The processing of wool encompasses multiple stages that convert raw fleece into functional fabric or yarn. Each phase in the wool processing procedure is vital in influencing the ultimate quality and appropriateness of the wool product for diverse uses. Below is a concise overview of the steps involved in wool processing: 1. Shearing or pulling 2. Skirting 3. Washing or scouring 4. Carding 5. Combing 6. Spinning 7. Dyeing 8. Weaving and knitting 9. Finishing 10. Packaging

Animal bristles are natural fibers derived from the hair or fur of various animals, mainly pigs and horses. Celebrated for their distinctive characteristics, these bristles have been employed for centuries across a range of uses. Bristles consist of stiff, wiry hairs from pigs, hogs, or boars, and are typically utilized in the manufacture of different types of brushes. They are predominantly harvested from the back, neck, and tail, as the hairs located on the flank and belly are too short for effective use. Pig bristles are characterized by their coarse, stiff texture and tapered shape, often featuring split or flagged tips. These flagged tips improve their efficiency in paint and varnish applications due to their capacity to retain paint effectively. Shaving brushes crafted from soft bristles surpass synthetic options owing to their enhanced water absorption and retention abilities. In our nation, bristles are primarily obtained from local and crossbreed pigs.
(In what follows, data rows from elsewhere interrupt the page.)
(* ===== verification/LibcoMain.v ===== *)
(** The accepting coroutine of the proxy with coroutines
    (src/networking-examples/socks5/socks5_proxy_libco.cpp, accept_routine): the
    listening socket it sets up and the coroutines it starts.

    The answers of the system calls and of [co::accept] are arguments. *)

From S2P Require Import Prelude Sockets Socket.

Module LibcoMain.

(** The listening socket: its options, and the options it had when it was bound,
    which are those bind(2) goes by. *)
Record listener := mk_listener {
  fd : Z;
  options_ : Socket.options;
  bound_ : option Socket.options;
  listening_ : bool;
}.

(** What the calls of the setup return. *)
Record answers := mk_answers { a_socket : Z; a_bind : Z; a_reuse : Z; a_nodelay : Z; a_listen : Z }.

Definition bindAddress (l : listener) (ret : Z) : res listener :=
  _ ← Sockets.bindOrDie ret; Ok (mk_listener (fd l) (options_ l) (Some (options_ l)) (listening_ l)).
Definition listen (l : listener) (ret : Z) : res listener :=
  _ ← Sockets.listenOrDie ret; Ok (mk_listener (fd l) (options_ l) (bound_ l) true).
Definition with_options (l : listener) (o : Socket.options) : listener := mk_listener (fd l) o (bound_ l) (listening_ l).

Definition setup (a : answers) : res listener :=
  listener_fd ← Sockets.createNonblockingOrDie (a_socket a);
  assert! (0 <=? listener_fd);
  let l := mk_listener listener_fd ∅ None false in
  l ← bindAddress l (a_bind a);
  let l := with_options l (Socket.setReuseAddr (options_ l) true (a_reuse a)) in
  let l := with_options l (Socket.setTcpNoDelay (options_ l) true (a_nodelay a)) in
  listen l (a_listen a).

(** The turns of the loop that [co::accept] has answered, with the descriptors
    whose coroutines were started; the assertion aborts the program. *)
Fixpoint accept_loop (accepts : list Z) (started : list Z) : list Z * res unit :=
  match accepts with
  | [] => (started, Ok tt)
  | client_fd :: accepts => if 0 <=? client_fd then accept_loop accepts (started ++ [client_fd]) else (started, Err AssertFailed)
  end.

Definition accept_routine (a : answers) (accepts : list Z) : res (listener * (list Z * res unit)) :=
  l ← setup a; Ok (l, accept_loop accepts []).

(** ** Facts *)

(** How the turns can have gone. *)
Definition turns (accepts started : list Z) (r : res unit) : Prop :=
  exists rest, accepts = started ++ rest /\ Forall (Z.le 0) started /\
    match r with Ok _ => rest = [] | Err e => e = AssertFailed /\ exists bad rest', rest = bad :: rest' /\ bad < 0 end.

Lemma accept_loop_turns accepts s0 :
  exists started, fst (accept_loop accepts s0) = s0 ++ started /\ turns accepts started (snd (accept_loop accepts s0)).
Proof.
  revert s0. induction accepts as [|c accepts IH]; intros s0; cbn.
  - exists []. rewrite app_nil_r. split; [done|]. by exists [].
  - destruct (Z.leb_spec 0 c) as [Hc|Hc]; cbn.
    + destruct (IH (s0 ++ [c])) as (started & E & rest & -> & Hs & Hr). exists (c :: started). rewrite E, <- app_assoc. split; [done|].
      exists rest. split_and!; [done|by constructor|done].
    + exists []. rewrite app_nil_r. split; [done|]. exists (c :: accepts). split_and!; [done|done|done|]. by exists c, accepts.
Qed.

(** Once set up, the proxy starts one coroutine for each client, in the order
    accepted, as long as [accept] succeeds, and the first failure ends the
    program, with every client it serves; and the address was bound without
    SO_REUSEADDR, whatever the calls returned. *)
Theorem accepting a accepts l started r :
  accept_routine a accepts = Ok (l, (started, r)) ->
  turns accepts started r /\
  listening_ l = true /\ exists o, bound_ l = Some o /\ o !! (Socket.SOL_SOCKET, Socket.SO_REUSEADDR) = None.
Proof.
  unfold accept_routine. intros H. destruct (setup a) as [l'|] eqn:Es; [|done]. cbn in H. injection H as -> Hl. split.
  - destruct (accept_loop_turns accepts []) as (started' & E & T). rewrite Hl in E, T. cbn in E, T. by subst.
  - unfold setup, bindAddress, listen, Sockets.createNonblockingOrDie, Sockets.bindOrDie, Sockets.listenOrDie, assert_ in Es.
    destruct (a_socket a <? 0); [done|]. cbn in Es. destruct (0 <=? a_socket a); [|done]. cbn in Es.
    destruct (a_bind a <? 0); [done|]. cbn in Es. destruct (a_listen a <? 0); [done|]. injection Es as <-.
    split; [done|]. eexists. split; [done|]. apply lookup_empty.
Qed.

End LibcoMain.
Indian bristles are noted  for their coarseness and durability, although their longer flagged tips (whichcan constitute up to 30% of their total length) necessitate trimming prior to use, potentially diminishing their overall value. Bristles are harvested from live pigs or boars once or twice annually, as well as from slaughtered or deceased animals. In certain bacon processing facilities, bristles are also collected by shaving the skins of slaughtered animals postscalding. Those obtained from live pigs generally exhibit superior lustre and resilience compared to those from deceased animals.